▸ **TASK INSTRUCTIONS**
Using the listing below, copy exactly the lines from the one containing "with_docs (<[id := d]> (sv_docs s)) s." to the one containing "with_states (<[id := ParallelState", both lines included, and no others.

= Beginning of Section =

(* ===== verification/TasfaCommon.v ===== *)
(** * Shared policy of the TASFA transfer protocol (src/src/handlers/tasfa/common.c)

    Chunk sizes, session limits, transfer windows, name checks, percent decoding and the
    limiter of media jobs. *)
From S2P Require Import Prelude CStr.

(** ** Constants (tasfa_internal.h) *)

Definition MiB : Z := 1024 * 1024.
Definition TASFA_UPLOAD_CHUNK_SIZE_DEFAULT : Z := 9 * MiB.
Definition TASFA_UPLOAD_CHUNK_SIZE_MOBILE : Z := 8 * MiB.
Definition TASFA_UPLOAD_CHUNK_SIZE_MIN : Z := 2 * MiB.
Definition TASFA_UPLOAD_CHUNK_SIZE_MAX : Z := 9 * MiB.
Definition TASFA_UPLOAD_CHUNK_SIZE_MOBILE_MAX : Z := 8 * MiB.
Definition TASFA_DOWNLOAD_CHUNK_SIZE_DEFAULT : Z := 8 * MiB.
Definition TASFA_DOWNLOAD_CHUNK_SIZE_MOBILE : Z := 6 * MiB.
Definition TASFA_DOWNLOAD_CHUNK_SIZE_MIN : Z := 2 * MiB.
Definition TASFA_DOWNLOAD_CHUNK_SIZE_MAX : Z := 32 * MiB.
Definition TASFA_DOWNLOAD_CHUNK_SIZE_FAST_MAX : Z := 48 * MiB.
Definition TASFA_DOWNLOAD_CHUNK_SIZE_ULTRA_MAX : Z := 64 * MiB.
Definition TASFA_UPLOAD_DEFAULT_PARALLEL : Z := 16.
Definition TASFA_UPLOAD_MAX_PARALLEL : Z := 48.
Definition TASFA_DOWNLOAD_MAX_PARALLEL : Z := 48.
Definition TASFA_MAX_CONCURRENT_UPLOADS : Z := 512.
Definition TASFA_MAX_CONCURRENT_DOWNLOADS : Z := 512.
Definition TASFA_MAX_MEDIA_CONCURRENCY : Z := 8.
Lemma slot_at_valid t p : cs_valid (slot_at t p) = true -> (p < length t)%nat.
Proof.
  unfold slot_at. destruct (t !! p) eqn:E; [|done]. intros _. by eapply lookup_lt_Some.
Qed.

Lemma probe_lt idx i : (probe idx i < TASFA_CACHE_SLOTS)%nat.
Proof. apply Nat.mod_upper_bound. done. Qed.

Lemma probe_free_spec n i idx t p :
  probe_free n i idx t = Some p -> (p < TASFA_CACHE_SLOTS)%nat /\ cs_valid (slot_at t p) = false.
Proof.
  revert i. induction n as [|n IH]; intros i H; simplify_eq/=. pose proof (probe_lt idx i).
  destruct (cs_valid (slot_at t (probe idx i))) eqn:E; simpl in H; simplify_eq; eauto.
Qed.

Lemma probe_find_match P n i idx t p :
  probe_find P n i idx t = Some p -> (p < TASFA_CACHE_SLOTS)%nat /\ P (slot_at t p) = true.
Proof.
  revert i. induction n as [|n IH]; intros i H; simplify_eq/=. pose proof (probe_lt idx i).
  destruct (negb _); [done|]. destruct (P (slot_at t (probe idx i))) eqn:E; simplify_eq; eauto.
Qed.

(** Filling the first free slot of a probe sequence without a match makes it the match. *)
Lemma probe_find_fill P n i idx t p s :
  length t = TASFA_CACHE_SLOTS -> probe_find P n i idx t = None -> probe_free n i idx t = Some p ->
  cs_valid s = true -> P s = true -> probe_find P n i idx (<[p := s]> t) = Some p.
Proof.
  intros Hl. revert i. induction n as [|n IH]; intros i Hf Hp Hv HP; simplify_eq/=.
  pose proof (probe_lt idx i). destruct (cs_valid (slot_at t (probe idx i))) eqn:Ev; simpl in *.
  - destruct (P (slot_at t (probe idx i))) eqn:EP; [done|].
    destruct (probe_free_spec _ _ _ _ _ Hp) as [Hpl Hpf]. rewrite <- Hl in Hpl.
    rewrite slot_at_insert by done. rewrite decide_False by congruence. rewrite Ev, EP. simpl. by apply IH.
  - simplify_eq. rewrite slot_at_insert by lia. rewrite decide_True by done. by rewrite Hv, HP.
Qed.

(** Clearing the match cuts the probe sequence there. *)
Lemma probe_find_cut P n i idx t p s :
  length t = TASFA_CACHE_SLOTS -> probe_find P n i idx t = Some p -> cs_valid s = false ->
  probe_find P n i idx (<[p := s]> t) = None.
Proof.
  intros Hl. revert i. induction n as [|n IH]; intros i Hf Hv; simplify_eq/=.
  pose proof (probe_lt idx i). destruct (cs_valid (slot_at t (probe idx i))) eqn:Ev; simpl in *; [|done].
  destruct (P (slot_at t (probe idx i))) eqn:EP.
  - simplify_eq. rewrite slot_at_insert by lia. rewrite decide_True by done. by rewrite Hv.
  - destruct (probe_find_match _ _ _ _ _ _ Hf) as [Hpl Hpp]. rewrite <- Hl in Hpl.
    rewrite slot_at_insert by done. rewrite decide_False by congruence.
    rewrite Ev, EP. simpl. by apply IH.
Qed.
(* ===== verification/Session.v ===== *)
(** * Sessions on disk (src/src/handlers/tasfa/session.c)

    Paths, the bitmap of received chunks, the status report, the slice response of downloads,
    asset scopes and the sweep of stale sessions.  The bitmap file has one byte '0' or '1' per
    chunk; JSON documents are records of the fields the code reads.  The libraries
    behind compression and encryption are those of Crypto.v. *)
From S2P Require Import Prelude CStr Files TasfaCommon SlotCache Crypto.

(** ** Paths; [PATH_MAX] is large enough for every path built here *)

Definition TASFA_UPLOAD_DIR : cstr := CS "data/tasfa/uploads".
Definition TASFA_DOWNLOAD_DIR : cstr := CS "data/tasfa/downloads".

Definition upload_session_dir (id : cstr) : cstr := TASFA_UPLOAD_DIR ++ CS "/" ++ id.
Definition upload_session_meta_path (id : cstr) : cstr := upload_session_dir id ++ CS "/meta.json".
Definition upload_session_state_path (id : cstr) : cstr := upload_session_dir id ++ CS "/state.json".
Definition upload_session_meta_bin_path (id : cstr) : cstr := upload_session_dir id ++ CS "/meta.bin".
Definition upload_session_state_bin_path (id : cstr) : cstr := upload_session_dir id ++ CS "/state.bin".
Definition upload_session_temp_path (id : cstr) : cstr := upload_session_dir id ++ CS "/upload.bin.part".
Definition download_session_dir (id : cstr) : cstr := TASFA_DOWNLOAD_DIR ++ CS "/" ++ id.
Definition download_session_meta_path (id : cstr) : cstr := download_session_dir id ++ CS "/meta.json".

(** ** Bitmaps *)

Definition one : Z := CH "1".
Definition zero : Z := CH "0".

(** A NULL bitmap counts nothing; [len] never exceeds the bitmap's length in the callers. *)
Definition bitmap_count_set (bitmap : option (list Z)) (len : Z) : Z :=
  match bitmap with
  | None => 0
  | Some b => if len <=? 0 then 0
              else Z.of_nat (countb (fun c => c =? one) (take (Z.to_nat len) b))
  end.

Definition bitmap_create (chunk_count : Z) : option (list Z) :=
  if chunk_count <=? 0 then None else Some (replicate (Z.to_nat chunk_count) zero).

Definition save_upload_session_state_bin (id : cstr) (chunk_count : Z) (bitmap : option (list Z))
    (files : fs) : bool * fs :=
  match bitmap with
  | None => (false, files)
  | Some b => (true, <[upload_session_state_bin_path id := take (Z.to_nat chunk_count) b]> files)
  end.

Definition load_upload_session_state_bin (id : cstr) (chunk_count : Z) (files : fs) : option (list Z) :=
  match files !! upload_session_state_bin_path id with
  | None => None
  | Some data =>
      let r := pread data 0 (Z.to_nat chunk_count) in
      if zlen r =? chunk_count then Some r else None
  end.

Definition mark_chunk_received_in_session_state (id : cstr) (chunk_index : Z) (files : fs) : bool * fs :=
  let path := upload_session_state_bin_path id in
  match files !! path with
  | None => (false, files)
  | Some data =>
      if chunk_index <? 0 then (false, files)
      else (true, <[path := pwrite data (Z.to_nat chunk_index) [one]]> files)
  end.

(** The locked read-modify-write: [Some was_already_received], or [None] on failure. *)
Definition mark_chunk_received_in_session_state_atomic (id : cstr) (chunk_index : Z) (files : fs)
  : option bool * fs :=
  let path := upload_session_state_bin_path id in
  match files !! path with
  | None => (None, files)
  | Some data =>
      if chunk_index <? 0 then (None, files)
      else match pread data (Z.to_nat chunk_index) 1 with
           | [val] =>
               if val =? one then (Some true, files)
               else (Some false, <[path := pwrite data (Z.to_nat chunk_index) [one]]> files)
           | _ => (None, files)
           end
  end.

Definition is_chunk_already_received (id : cstr) (chunk_index : Z) (files : fs) : bool :=
  match files !! upload_session_state_bin_path id with
  | None => false
  | Some data =>
      if chunk_index <? 0 then false
      else match pread data (Z.to_nat chunk_index) 1 with [val] => val =? one | _ => false end
  end.

(** ** The session document and its status report *)

Record upload_meta := UploadMeta {
  m_received_bitmap : list Z;
  m_received_chunks : option Z;
  m_chunk_count : Z;
  m_chunk_size : Z;
  m_total_size : Z;
  m_current_parallel : option Z;
  m_max_parallel : option Z;
  m_retry_targets : list Z;
}.

Record parallel_state := ParallelState { ps_current : option Z; ps_max : option Z }.

Definition or_else {A} (a b : option A) : option A := match a with Some _ => a | None => b end.

(** [load_upload_session] on a parsed meta.json and state.json. *)
Definition load_upload_session (id : cstr) (meta : option upload_meta) (state : option parallel_state)
    (files : fs) : option upload_meta :=
  match meta with
  | None => None
  | Some m =>
      let m :=
        match load_upload_session_state_bin id (m_chunk_count m) files with
        | Some b => UploadMeta b (Some (bitmap_count_set (Some b) (m_chunk_count m)))
                      (m_chunk_count m) (m_chunk_size m) (m_total_size m) (m_current_parallel m)
                      (m_max_parallel m) (m_retry_targets m)
        | None => m
        end in
      Some match state with
           | Some s => UploadMeta (m_received_bitmap m) (m_received_chunks m) (m_chunk_count m)
                         (m_chunk_size m) (m_total_size m)
                         (or_else (ps_current s) (m_current_parallel m))
                         (or_else (ps_max s) (m_max_parallel m)) (m_retry_targets m)
           | None => m
           end
  end.
(* ===== verification/Upload.v ===== *)
(** * Upload sessions (src/src/handlers/tasfa/upload.c, the requests before completion)

    An upload is opened ([handler_file_upload_init]), asked about, renegotiated and filled chunk
    by chunk ([handler_file_upload], whose storing part is [upload_work_func]), in any order.
    The handlers run on the state they share: the files of the sessions, their documents, the
    metadata cache, the queue of uploads and the rolling hash.  A handler is one step: the
    interleaving of the chunk requests of a session is a sequence of steps. *)
From Stdlib Require Import QArith.
From S2P Require Import Prelude CStr Files Fec TasfaCommon RollingHash SlotCache Crypto Session.
Local Close Scope Q_scope.
Local Open Scope Z_scope.

(** ** Session data *)

(** [tasfa_meta_bin_t]. *)
Record meta_bin := MetaBin {
  mb_upload_token : cstr;
  mb_upload_secret : cstr;
  mb_stream_key : list Z;
  mb_stream_iv_seed : list Z;
  mb_chunk_count : Z;
  mb_chunk_size : Z;
  mb_total_size : Z;
  mb_filename : cstr;
  mb_post_id : Z;
  mb_uid : Z;
  mb_temp_path : cstr;
}.

(** The fields of meta.json: those the status report and the bitmap use are in [upload_meta];
    a round-trip time is the rational number [atof] returns. *)
Record session_doc := SessionDoc {
  d_meta : upload_meta;
  d_uid : Z;
  d_post_id : Z;
  d_filename : cstr;
  d_session_id : cstr;
  d_upload_token : cstr;
  d_upload_secret : cstr;
  d_stream_key_hex : cstr;
  d_stream_iv_seed_hex : cstr;
  d_temp_path : cstr;
  d_fec_mode : cstr;
  d_modulus_M : Z;
  d_group_count : Z;
  d_pacing : option Z;
  d_link_rtt : Q;
  d_expires_at : Z;
  d_magic_scalars : option (list Z);
  d_rtt_samples : list (Z * Q);
}.

Definition doc_with_meta (m : upload_meta) (d : session_doc) : session_doc :=
  SessionDoc m (d_uid d) (d_post_id d) (d_filename d) (d_session_id d) (d_upload_token d)
    (d_upload_secret d) (d_stream_key_hex d) (d_stream_iv_seed_hex d) (d_temp_path d)
    (d_fec_mode d) (d_modulus_M d) (d_group_count d) (d_pacing d) (d_link_rtt d)
    (d_expires_at d) (d_magic_scalars d) (d_rtt_samples d).

Definition doc_with_link (rtt : Q) (pacing : option Z) (d : session_doc) : session_doc :=
  SessionDoc (d_meta d) (d_uid d) (d_post_id d) (d_filename d) (d_session_id d) (d_upload_token d)
    (d_upload_secret d) (d_stream_key_hex d) (d_stream_iv_seed_hex d) (d_temp_path d)
    (d_fec_mode d) (d_modulus_M d) (d_group_count d) pacing rtt
    (d_expires_at d) (d_magic_scalars d) (d_rtt_samples d).

Definition doc_with_samples (l : list (Z * Q)) (d : session_doc) : session_doc :=
  SessionDoc (d_meta d) (d_uid d) (d_post_id d) (d_filename d) (d_session_id d) (d_upload_token d)
    (d_upload_secret d) (d_stream_key_hex d) (d_stream_iv_seed_hex d) (d_temp_path d)
    (d_fec_mode d) (d_modulus_M d) (d_group_count d) (d_pacing d) (d_link_rtt d)
    (d_expires_at d) (d_magic_scalars d) l.

Definition meta_with_bitmap (b : list Z) (received : option Z) (m : upload_meta) : upload_meta :=
  UploadMeta b received (m_chunk_count m) (m_chunk_size m) (m_total_size m) (m_current_parallel m)
    (m_max_parallel m) (m_retry_targets m).

Definition meta_with_window (cur max : option Z) (m : upload_meta) : upload_meta :=
  UploadMeta (m_received_bitmap m) (m_received_chunks m) (m_chunk_count m) (m_chunk_size m)
    (m_total_size m) cur max (m_retry_targets m).

Definition meta_with_targets (l : list Z) (m : upload_meta) : upload_meta :=
  UploadMeta (m_received_bitmap m) (m_received_chunks m) (m_chunk_count m) (m_chunk_size m)
    (m_total_size m) (m_current_parallel m) (m_max_parallel m) l.

(** ** The shared state *)

Section upload.
Context {ctx : Type} (SHA256_Init : ctx) (SHA256_Update : ctx -> list Z -> ctx).
Context (L : codecs) (G : gcm).

Record server := Server {
  sv_files : fs;                             (* upload.bin.part, state.bin, htp.bin, parity_<k>.bin *)
  sv_docs : gmap cstr session_doc;           (* meta.json of each session *)
  sv_states : gmap cstr parallel_state;      (* state.json *)
  sv_metas : gmap cstr meta_bin;             (* meta.bin *)
  sv_cache : list (cache_slot (A := meta_bin));
  sv_uploads : list queue_slot;              (* the first tasfa_upload_session_limit() of g_q_uploads *)
  sv_hash : list (RollingHash.slot (ctx := ctx));
}.

Definition with_files (f : fs) (s : server) : server :=
  Server f (sv_docs s) (sv_states s) (sv_metas s) (sv_cache s) (sv_uploads s) (sv_hash s).
Definition with_docs (d : gmap cstr session_doc) (s : server) : server :=
  Server (sv_files s) d (sv_states s) (sv_metas s) (sv_cache s) (sv_uploads s) (sv_hash s).
Definition with_states (d : gmap cstr parallel_state) (s : server) : server :=
  Server (sv_files s) (sv_docs s) d (sv_metas s) (sv_cache s) (sv_uploads s) (sv_hash s).
Definition with_metas (d : gmap cstr meta_bin) (s : server) : server :=
  Server (sv_files s) (sv_docs s) (sv_states s) d (sv_cache s) (sv_uploads s) (sv_hash s).
Definition with_cache (c : list (cache_slot (A := meta_bin))) (s : server) : server :=
  Server (sv_files s) (sv_docs s) (sv_states s) (sv_metas s) c (sv_uploads s) (sv_hash s).
Definition with_uploads (q : list queue_slot) (s : server) : server :=
  Server (sv_files s) (sv_docs s) (sv_states s) (sv_metas s) (sv_cache s) q (sv_hash s).
Definition with_hash (h : list (RollingHash.slot (ctx := ctx))) (s : server) : server :=
  Server (sv_files s) (sv_docs s) (sv_states s) (sv_metas s) (sv_cache s) (sv_uploads s) h.

(** [load_upload_session]: the document merged with state.bin and state.json. *)
Definition load_session (id : cstr) (s : server) : option session_doc :=
  match sv_docs s !! id with
  | None => None
  | Some d =>
      match load_upload_session id (Some (d_meta d)) (sv_states s !! id) (sv_files s) with
      | Some m => Some (doc_with_meta m d)
      | None => None
      end
  end.

Definition save_upload_session (id : cstr) (d : session_doc) (s : server) : server :=
  with_docs (<[id := d]> (sv_docs s)) s.

Definition save_upload_session_state (id : cstr) (d : session_doc) (s : server) : server :=
  with_states (<[id := ParallelState
                  (Some (default TASFA_UPLOAD_DEFAULT_PARALLEL (m_current_parallel (d_meta d))))
                  (Some (default TASFA_UPLOAD_MAX_PARALLEL (m_max_parallel (d_meta d))))]> (sv_states s)) s.

(** [cleanup_upload_session]: every file of the session's directory goes. *)
Definition cleanup_upload_session (id : cstr) (s : server) : server :=
  Server (filter (fun x => starts_with (upload_session_dir id ++ CS "/") x.1 = false) (sv_files s))
    (delete id (sv_docs s)) (delete id (sv_states s)) (delete id (sv_metas s))
    (cache_invalidate id (sv_cache s)) (sv_uploads s) (sv_hash s).

(** ** Replies *)

Inductive reply_body :=
| Failed (message : cstr)
| Accepted                       (* X-TASFA-Accepted, X-TASFA-Chunk-Complete, empty body *)
| Queued (message : cstr) (retry_after : Z)
| Status (st : upload_status)
| Incomplete (message : cstr) (st : upload_status)     (* a status with ok = false *)
| Finalizing                     (* processing, retry_after = 1 *)
| Finalized (body : cstr)        (* the stored answer of a finalize *)
| OkTrue.                        (* ok = true *)

Record reply := Reply { rp_status : Z; rp_body : reply_body }.

Definition fail (status : Z) (message : cstr) : reply := Reply status (Failed message).

(** ** Geometry of an upload *)

(** Both handlers round the size up to chunks, in 64 bits, and keep the low 32 bits. *)
Definition count_data_chunks (total_size chunk_size : Z) : Z :=
  let n := i32 (Z.quot (i64 (i64 (total_size + chunk_size) - 1)) chunk_size) in
  if n <? 1 then 1 else n.

Definition count_parity_chunks (fec_rs2 : bool) (data_chunks : Z) : Z :=
  if fec_rs2 then i32 (2 * Z.quot (i32 (data_chunks + 5)) 6) else Z.quot (i32 (data_chunks + 5)) 6.

Record chunk_place := ChunkPlace { cp_parity : bool; cp_offset : Z; cp_expected : Z }.

Definition place_chunk (total_size chunk_size data_chunks chunk_index : Z) : chunk_place :=
  if data_chunks <=? chunk_index then ChunkPlace true 0 chunk_size
  else
    let offset := i64 (chunk_index * chunk_size) in
    let expected := i64 (total_size - offset) in
    ChunkPlace false offset (if chunk_size <? expected then chunk_size else expected).

(** ** Opening an upload *)

Record init_request := InitRequest {
  ir_uid : option Z;               (* [None]: not logged in *)
  ir_filename : option cstr;
  ir_session_id : option cstr;
  ir_total_size : option cstr;
  ir_post_id : option cstr;
  ir_chunk_size : option cstr;
  ir_fec : option cstr;
  ir_mobile : bool;
  ir_score : Z;                    (* link_score_from_inputs *)
  ir_link_rtt : Q;
}.

(** What the handler gets from the system, the random generator and the database. *)
Record init_env := InitEnv {
  ie_now : Z;
  ie_roots : bool;
  ie_upload_id : option cstr;
  ie_prepared : bool;              (* directory and preallocated file *)
  ie_secrets : option (list Z * list Z * cstr * cstr);   (* key, seed, token, secret *)
  ie_modulus : Z;
  ie_unique_filename : option cstr;
  ie_saved : bool;
}.

Definition read_int (v : option cstr) : Z := atoi (default (CS "0") v).
Definition read_long_long (v : option cstr) : Z := fst (strtol10 (default (CS "0") v)).

Definition init_size (rq : init_request) : Z := read_long_long (ir_total_size rq).
Definition init_chunk_size (rq : init_request) : Z :=
  choose_chunk_size_upload (ir_mobile rq) (read_int (ir_chunk_size rq)).
Definition init_rs2 (rq : init_request) : bool :=
  match ir_fec rq with Some f => streq f (CS "rs2") | None => false end.
Definition init_chunk_count (rq : init_request) : Z :=
  let data_chunks := count_data_chunks (init_size rq) (init_chunk_size rq) in
  i32 (data_chunks + count_parity_chunks (init_rs2 rq) data_chunks).

Definition init_filename (rq : init_request) (e : init_env) : cstr :=
  default (default [] (ir_filename rq)) (ie_unique_filename e).

(** The document of the new session. *)
Definition init_doc (max_upload_parallel_chunks : Z) (rq : init_request) (e : init_env) (uid : Z)
    (id token secret key_hex seed_hex : cstr) (bitmap : list Z) : session_doc :=
  let modulus := Z.land (ie_modulus e) (2 ^ 53 - 1) in
  let w := choose_upload_window max_upload_parallel_chunks (ir_mobile rq) (ir_score rq) in
  let chunk_count := init_chunk_count rq in
  SessionDoc
    (UploadMeta bitmap (Some 0) chunk_count (init_chunk_size rq) (init_size rq)
       (Some (w_initial w)) (Some (w_max w)) [])
    uid (read_int (ir_post_id rq)) (init_filename rq e) (default [] (ir_session_id rq)) token secret
    key_hex seed_hex (upload_session_temp_path id)
    (if init_rs2 rq then CS "rs2" else CS "xor1") (if modulus =? 0 then 1 else modulus)
    (Z.quot (i32 (chunk_count + 5)) 6) (Some (w_pacing_ms w)) (ir_link_rtt rq)
    (ie_now e + TASFA_UPLOAD_TTL)
    (if 6 <=? chunk_count then Some (replicate (Z.to_nat chunk_count) 0) else None) [].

= End of Section =

▸ **RESPONSE TO THE EXERCISE**
  with_docs (<[id := d]> (sv_docs s)) s.

Definition save_upload_session_state (id : cstr) (d : session_doc) (s : server) : server :=
  with_states (<[id := ParallelState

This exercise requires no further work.